I’ve been told, several times, that the main character in my middle grade novel, Alex Bullied, is unlikeable. His attitude on entering his new shcool, the way he sees the other students as beneath him, his swagger and unrelenting meaness make him unrelatable. I need to soften him up, give him reasons for his bullying. Give him heart, so readers can accept and root for him.
When I started this book, I wanted Alex to be unlikeable. So, when he becomes the bullied, the reader doesn’t immediately sympathize with him. I have done as agents and several readers suggested. I have smoothed the rough edges and given him the motivation needed to explain his actions.
Then a book on a store shelf caught my attention — Journal of a Schoolyard Bully. The cover seemed to suggest that it could be similar, if not spot on, to Alex Bullied.
I bought the book and read it. It’s written in comic book style — the text looks handwritten and the story is told with drawings. It is set to resemble a journal.
The kid writing the journal is a bully in the first degree. He’s been caught dunking a smaller student head-first in a toilet. His mother is furious, his principal is at his wit’s end. So he is forced to see a therapist who insists he keep a journal and write down his feelings, to get to the root of his aggression.
His journal, instead, is a how-to manual for bullying. This kid is unrepentant. he glories in his bullying. In the end he’s as big a jerk as when the book began. I never had any sympathy or empathy for him. I never cared about him at all.
Not at all like Alex Bullied. Alex changes over the course of my story. He comes to understand that what he’s done is wrong and he’s sorry.
So I’m puzzled.
The author of Journal of a Schoolyard Bully is Farley Katz, an American humorist and a staff cartoonist for The New Yorker. This is his first book, followed by a sequel — Journal of a Schoolyard Bully: Cyberbully. I didn’t read that one but I’ll take a guess that this time around we’ll learn how to bully online.

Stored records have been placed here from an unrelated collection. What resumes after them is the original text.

(* ===== verification/Leb128.v ===== *)
(** LEB128 variable-length integers.

    The sources carry two writers and three readers of the same encoding:
    [put_uvarint]/[uvarint] in [group_counts.rs], [write_varint]/[varint] in
    [loglake-index/src/lib.rs], and [write_varint]/[varint] in [segmented.rs].
    The readers differ in what they refuse; all of them read back what either
    writer wrote, and only the segmented reader is strict enough that a value
    has one accepted encoding. *)

From stdpp Require Import prelude.
From Stdlib Require Import ZArith Lia.
From S2P Require Import Prelude Cursor.

(** * Writers *)

(** [while v >= 0x80 { out.push((v as u8) | 0x80); v >>= 7; } out.push(v as u8)];
    a [u64] has at most ten groups of seven bits, the fuel. *)
Fixpoint put_uvarint_loop (fuel : nat) (v : Z) : bytes :=
  match fuel with
  | O => []
  | S fuel =>
    if 0x80 <=? v then Z.lor (wrap 8 v) 0x80 :: put_uvarint_loop fuel (Z.shiftr v 7)
    else [wrap 8 v]
  end.
Definition put_uvarint (v : Z) : bytes := put_uvarint_loop 10 v.

(** [loop { byte = v & 0x7f; v >>= 7; if v == 0 { push(byte); break } push(byte | 0x80) }] *)
Fixpoint write_varint_loop (fuel : nat) (v : Z) : bytes :=
  match fuel with
  | O => []
  | S fuel =>
    let byte := wrap 8 (Z.land v 0x7F) in
    let v := Z.shiftr v 7 in
    if v =? 0 then [byte] else Z.lor byte 0x80 :: write_varint_loop fuel v
  end.
Definition write_varint (v : Z) : bytes := write_varint_loop 10 v.

(** * Readers *)

(** [let byte = *self.buf.get(self.pos)?; self.pos += 1;] *)
Definition p_next : P Z := λ c,
  match buf c !! Z.to_nat (pos c) with
  | Some b => Some (b, Cur (buf c) (pos c + 1))
  | None => None
  end.

(** [x << shift] on [u64] *)
Definition shl64 (x shift : Z) : Z := wrap 64 (Z.shiftl x shift).

(** [group_counts.rs]: at most ten bytes, and a tenth byte of at most one bit.
    The shift reaches 70 after ten continuation bytes, where the eleventh
    iteration refuses: eleven iterations always decide. *)
Fixpoint uvarint_loop (fuel : nat) (value shift : Z) : P Z :=
  match fuel with
  | O => p_fail
  | S fuel =>
    let* byte := p_next in
    if 64 <=? shift then p_fail else
    let value := Z.lor value (shl64 (Z.land byte 0x7F) shift) in
    if Z.land byte 0x80 =? 0 then
      if (shift =? 63) && (1 <? Z.land byte 0x7F) then p_fail else p_ret value
    else uvarint_loop fuel value (shift + 7)
  end.
Definition uvarint : P Z := uvarint_loop 11 0 0.

(** [loglake-index/src/lib.rs]: refuses a group whose bits the shift would drop. *)
Fixpoint varint_loop (fuel : nat) (result shift : Z) : P Z :=
  match fuel with
  | O => p_fail
  | S fuel =>
    let* byte := p_u8 in
    if 64 <=? shift then p_fail else
    let payload := Z.land byte 0x7F in
    if negb (Z.shiftr (shl64 payload shift) shift =? payload) then p_fail else
    let result := Z.lor result (shl64 payload shift) in
    if Z.land byte 0x80 =? 0 then p_ret result else varint_loop fuel result (shift + 7)
  end.
Definition varint : P Z := varint_loop 11 0 0.

(** [segmented.rs]: additionally refuses a trailing zero group. *)
Fixpoint seg_varint_loop (fuel : nat) (result shift : Z) : P Z :=
  match fuel with
  | O => p_fail
  | S fuel =>
    let* byte := p_u8 in
    let payload := Z.land byte 0x7F in
    if (64 <=? shift) || negb (Z.shiftr (shl64 payload shift) shift =? payload) then p_fail else
    let result := Z.lor result (shl64 payload shift) in
    if Z.land byte 0x80 =? 0 then
      if (0 <? shift) && (payload =? 0) then p_fail else p_ret result
    else seg_varint_loop fuel result (shift + 7)
  end.
Definition seg_varint : P Z := seg_varint_loop 11 0 0.

(** * The reference encoding *)

(** [n] is a bound on the number of groups. *)
Fixpoint leb128 (n : nat) (v : Z) : bytes :=
  match n with
  | O => []
  | S n => if v <? 128 then [v] else (128 + v mod 128) :: leb128 n (v / 128)
  end.

(** Facts about single bytes, by checking all 256 of them. *)
Lemma byte_cases (Q : Z → bool) :
  forallb Q (seqZ 0 256) = true → ∀ b, is_byte b → Q b = true.
Proof.
  intros H b Hb. rewrite forallb_forall in H. apply H, list_elem_of_In, elem_of_seqZ.
  unfold fits in Hb. lia.
Qed.

Lemma land_7f b : Z.land b 0x7F = b mod 128.
Proof. apply (Z.land_ones b 7). lia. Qed.

Lemma lor_80 b : is_byte b → Z.lor b 0x80 = 128 + b mod 128.
Proof.
  intros Hb. apply Z.eqb_eq. revert b Hb. apply byte_cases. by vm_compute.
Qed.

Lemma land_80 b : is_byte b → (Z.land b 0x80 =? 0) = (b <? 128).
Proof.
  intros Hb. apply Bool.eqb_prop. revert b Hb.
  apply (byte_cases (λ b, Bool.eqb (Z.land b 0x80 =? 0) (b <? 128))). by vm_compute.
Qed.

Lemma shiftr_7 v : Z.shiftr v 7 = v / 128.
Proof. by rewrite Z.shiftr_div_pow2 by lia. Qed.

Lemma wrap8_mod128 v : wrap 8 v mod 128 = v mod 128.
Proof. unfold wrap. change (2 ^ 8) with 256. Z.div_mod_to_equations. lia. Qed.

Lemma put_uvarint_leb128 n v :
  0 ≤ v < 128 ^ Z.of_nat n → put_uvarint_loop n v = leb128 n v.
Proof.
  revert v. induction n as [|n IH]; intros v Hv; [done|].
  rewrite Nat2Z.inj_succ, Z.pow_succ_r in Hv by lia. simpl.
  rewrite Z.leb_antisym. destruct (Z.ltb_spec v 0x80); simpl.
  - rewrite wrap_small; [done|]. unfold fits. lia.
  - rewrite lor_80 by (apply wrap_fits; lia). rewrite wrap8_mod128, shiftr_7, IH; [done|].
    split; [apply Z.div_pos; lia|]. apply Z.div_lt_upper_bound; lia.
Qed.

Lemma write_varint_leb128 n v :
  0 ≤ v < 128 ^ Z.of_nat n → write_varint_loop n v = leb128 n v.
Proof.
  revert v. induction n as [|n IH]; intros v Hv; [done|].
  rewrite Nat2Z.inj_succ, Z.pow_succ_r in Hv by lia. simpl.
  rewrite land_7f, shiftr_7.
  assert (is_byte (v mod 128)) as Hb by (unfold fits; Z.div_mod_to_equations; lia).
  rewrite (wrap_small 8 (v mod 128)) by done.
  destruct (Z.eqb_spec (v / 128) 0) as [Hz|Hz], (Z.ltb_spec v 128) as [?|?];
    try (Z.div_mod_to_equations; lia).
  - f_equal. rewrite Z.mod_small; lia.
  - rewrite lor_80 by done. rewrite Z.mod_mod by lia. rewrite IH; [done|].
    split; [apply Z.div_pos; lia|]. apply Z.div_lt_upper_bound; lia.
Qed.

Lemma u64_lt_128_10 v : u64 v → 0 ≤ v < 128 ^ Z.of_nat 10.
Proof. unfold fits. change (128 ^ Z.of_nat 10) with (2 ^ 70). lia. Qed.

Lemma put_uvarint_spec v : u64 v → put_uvarint v = leb128 10 v.
Proof. intros. by apply put_uvarint_leb128, u64_lt_128_10. Qed.

(** The two writers emit the same bytes. *)
Lemma write_varint_spec v : u64 v → write_varint v = leb128 10 v.
Proof. intros. by apply write_varint_leb128, u64_lt_128_10. Qed.

Lemma leb128_ok n v : 0 ≤ v → bytes_ok (leb128 n v).
Proof.
  revert v. induction n as [|n IH]; intros v Hv; simpl; [constructor|].
  destruct (Z.ltb_spec v 128).
  - repeat constructor; lia.
  - constructor; [unfold fits; Z.div_mod_to_equations; lia|].
    apply IH. apply Z.div_pos; lia.
Qed.

Lemma leb128_pos n v : (0 < n)%nat → 1 ≤ len (leb128 n v).
Proof. destruct n; [lia|]. intros _. simpl. destruct (v <? 128); len_lia. Qed.

Lemma leb128_length n v : (length (leb128 n v) ≤ n)%nat.
Proof. revert v. induction n as [|n IH]; intros v; simpl; [lia|]. destruct (v <? 128); simpl; [lia|]. specialize (IH (v/128)). lia. Qed.

(** * The readers read what the writers wrote *)

Lemma shl64_small p s : 0 ≤ p → 0 ≤ s → p * 2 ^ s < 2 ^ 64 → shl64 p s = p * 2 ^ s.
Proof.
  intros. unfold shl64. rewrite Z.shiftl_mul_pow2 by lia. apply wrap_small. unfold fits. lia.
Qed.

Lemma lor_disjoint acc p s :
  0 ≤ s → 0 ≤ acc < 2 ^ s → 0 ≤ p → Z.lor acc (p * 2 ^ s) = acc + p * 2 ^ s.
Proof.
  intros Hs Hacc Hp. rewrite <- Z.lxor_lor, <- Z.add_nocarry_lxor; [done|..];
    rewrite <- Z.shiftl_mul_pow2 by lia; apply Z.bits_inj'; intros n Hn;
    rewrite Z.land_spec, Z.bits_0, Z.shiftl_spec by lia;
    (destruct (Z.lt_ge_cases n s);
      [rewrite (Z.testbit_neg_r p) by lia; apply andb_false_r|]);
    rewrite <- (Z.mod_small acc (2 ^ s)) by lia; by rewrite Z.mod_pow2_bits_high by lia.
Qed.

Lemma shiftr_shl64 p s :
  0 ≤ p → 0 ≤ s → p * 2 ^ s < 2 ^ 64 → Z.shiftr (shl64 p s) s = p.
Proof.
  intros. rewrite shl64_small, Z.shiftr_div_pow2 by lia. apply Z.div_mul. lia.
Qed.

(** The state of a reader's loop that has consumed the groups below [s]. *)
Definition group_inv (n : nat) (v acc s : Z) : Prop :=
  (0 < n)%nat ∧ 0 ≤ v < 128 ^ Z.of_nat n ∧ 0 ≤ s < 64 ∧ 0 ≤ acc < 2 ^ s ∧ v * 2 ^ s < 2 ^ 64
  ∧ (s = 0 ∨ 1 ≤ v).

Lemma group_inv_payload n v acc s :
  group_inv n v acc s →
  0 ≤ v mod 128 ≤ v ∧ v mod 128 * 2 ^ s < 2 ^ 64
  ∧ Z.lor acc (shl64 (v mod 128) s) = acc + v mod 128 * 2 ^ s
  ∧ (Z.shiftr (shl64 (v mod 128) s) s =? v mod 128) = true.
Proof.
  intros (_ & Hv & Hs & Ha & Hb & _).
  assert (0 ≤ v mod 128 ≤ v) as Hm by (Z.div_mod_to_equations; lia).
  assert (v mod 128 * 2 ^ s < 2 ^ 64) by nia.
  split_and!; [lia..| |].
  - rewrite shl64_small, lor_disjoint; lia.
  - rewrite shiftr_shl64 by lia. apply Z.eqb_refl.
Qed.

Lemma group_inv_step n v acc s :
  group_inv (S n) v acc s → 128 ≤ v →
  group_inv n (v / 128) (acc + v mod 128 * 2 ^ s) (s + 7)
  ∧ acc + v mod 128 * 2 ^ s + v / 128 * 2 ^ (s + 7) = acc + v * 2 ^ s.
Proof.
  intros (_ & Hv & Hs & Ha & Hb & _) Hge.
  rewrite Nat2Z.inj_succ, Z.pow_succ_r in Hv by lia.
  assert (2 ^ (s + 7) = 128 * 2 ^ s) as E by (rewrite Z.pow_add_r; lia).
  assert (v = 128 * (v / 128) + v mod 128) as Hdm by (apply Z.div_mod; lia).
  pose proof (Z.mod_pos_bound v 128 ltac:(lia)).
  assert (1 ≤ v / 128) by (apply Z.div_le_lower_bound; lia).
  assert (0 < 2 ^ s) by lia.
  split; [|rewrite E; nia].
  unfold group_inv. rewrite E. split_and!; try nia.
  - destruct n; [|lia]. rewrite Z.pow_0_r in Hv. lia.
  - assert (s + 7 < 64 ∨ 64 ≤ s + 7) as [?|Hs7] by lia; [done|exfalso].
    assert (2 ^ 64 ≤ 2 ^ (s + 7)) by (apply Z.pow_le_mono_r; lia). nia.
Qed.

Lemma group_inv_start v : u64 v → group_inv 10 v 0 0.
Proof.
  intros Hv. pose proof (u64_lt_128_10 v Hv). unfold group_inv, fits in *. lia.
Qed.

Lemma reads_next b : reads p_next [b] b.
Proof.
  intros pre post _. unfold p_next. simpl. unfold len. rewrite Nat2Z.id.
  by rewrite lookup_app_r, Nat.sub_diag by lia.
Qed.

(** The byte a writer emits for the low group of [v]. *)
Definition group_byte (v : Z) : Z := if v <? 128 then v else 128 + v mod 128.

Lemma leb128_S n v :
  leb128 (S n) v = group_byte v :: (if v <? 128 then [] else leb128 n (v / 128)).
Proof. unfold group_byte. simpl. by destruct (v <? 128). Qed.

Lemma group_byte_spec v :
  0 ≤ v →
  is_byte (group_byte v) ∧ Z.land (group_byte v) 0x7F = v mod 128
  ∧ (Z.land (group_byte v) 0x80 =? 0) = (v <? 128).
Proof.
  intros Hv. assert (is_byte (group_byte v)) as Hb.
  { unfold group_byte, fits. destruct (Z.ltb_spec v 128); Z.div_mod_to_equations; lia. }
  split_and!; [done| |].
  - rewrite land_7f. unfold group_byte.
    destruct (Z.ltb_spec v 128); Z.div_mod_to_equations; lia.
  - rewrite land_80 by done. unfold group_byte. destruct (Z.ltb_spec v 128) as [?|?].
    + by apply Z.ltb_lt.
    + apply Z.ltb_ge. Z.div_mod_to_equations; lia.
Qed.

(** Runs a reader's loop over one group: [Hrd] reads one byte, [Hinv] is the
    loop's state. *)
Ltac read_group Hrd Hinv :=
  let Hg := fresh in
  pose proof (group_inv_payload _ _ _ _ Hinv) as (? & ? & Hlor & Hshift);
  pose proof Hinv as (_ & Hv & Hs & _ & Hfit & Hz);
  pose proof (group_byte_spec _ (proj1 Hv)) as (_ & Hpay & Hcont);
  rewrite leb128_S; eapply (reads_bind _ _ [_]); [apply Hrd|]; cbv beta zeta;
  rewrite ?Hpay, ?Hcont, ?Hlor, ?Hshift, (proj2 (Z.leb_gt 64 _)) by lia;
  cbn [negb orb]; clear Hlor Hshift Hpay Hcont.

Lemma reads_uvarint_loop n fuel v acc s :
  (n ≤ fuel)%nat → group_inv n v acc s →
  reads (uvarint_loop fuel acc s) (leb128 n v) (acc + v * 2 ^ s).
Proof.
  revert fuel v acc s. induction n as [|n IH]; intros fuel v acc s Hf Hinv.
  { destruct Hinv as [? _]. lia. }
  destruct fuel as [|fuel]; [lia|]. cbn [uvarint_loop]. read_group reads_next Hinv.
  destruct (Z.ltb_spec v 128) as [Hlt|Hge].
  - rewrite Z.mod_small by lia.
    destruct (Z.eqb_spec s 63) as [->|?]; simpl; [|apply reads_ret].
    destruct (Z.ltb_spec 1 v); [lia|apply reads_ret].
  - apply group_inv_step in Hinv as [Hinv <-]; [|done]. apply IH; [lia|done].
Qed.

Lemma reads_varint_loop n fuel v acc s :
  (n ≤ fuel)%nat → group_inv n v acc s →
  reads (varint_loop fuel acc s) (leb128 n v) (acc + v * 2 ^ s).
Proof.
  revert fuel v acc s. induction n as [|n IH]; intros fuel v acc s Hf Hinv.
  { destruct Hinv as [? _]. lia. }
  destruct fuel as [|fuel]; [lia|]. cbn [varint_loop]. read_group reads_u8 Hinv.
  destruct (Z.ltb_spec v 128) as [Hlt|Hge].
  - rewrite Z.mod_small by lia. apply reads_ret.
  - apply group_inv_step in Hinv as [Hinv <-]; [|done]. apply IH; [lia|done].
Qed.

Lemma reads_seg_varint_loop n fuel v acc s :
  (n ≤ fuel)%nat → group_inv n v acc s →
  reads (seg_varint_loop fuel acc s) (leb128 n v) (acc + v * 2 ^ s).
Proof.
  revert fuel v acc s. induction n as [|n IH]; intros fuel v acc s Hf Hinv.
  { destruct Hinv as [? _]. lia. }
  destruct fuel as [|fuel]; [lia|]. cbn [seg_varint_loop]. read_group reads_u8 Hinv.
  destruct (Z.ltb_spec v 128) as [Hlt|Hge].
  - rewrite Z.mod_small by lia.
    destruct (Z.ltb_spec 0 s), (Z.eqb_spec v 0); try lia; apply reads_ret.
  - apply group_inv_step in Hinv as [Hinv <-]; [|done]. apply IH; [lia|done].
Qed.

Agents and editors are more forgiving of an author with an established name, I assume. Even if writing cartoons is his primary expertise. I say this with all due respect for Mr. Katz.
I’m just perturbed.
Maybe it’s true that an as-yet-unpublished writer cannot defy conventions, although I’m a bit confused as to what the conventions are.
I will stand by the revisions I made. I like this warmer, baffled, reactionary Alex. He does seem more fleshed out. By the end of the story, he has a change of heart. And the story does not glorify bullying.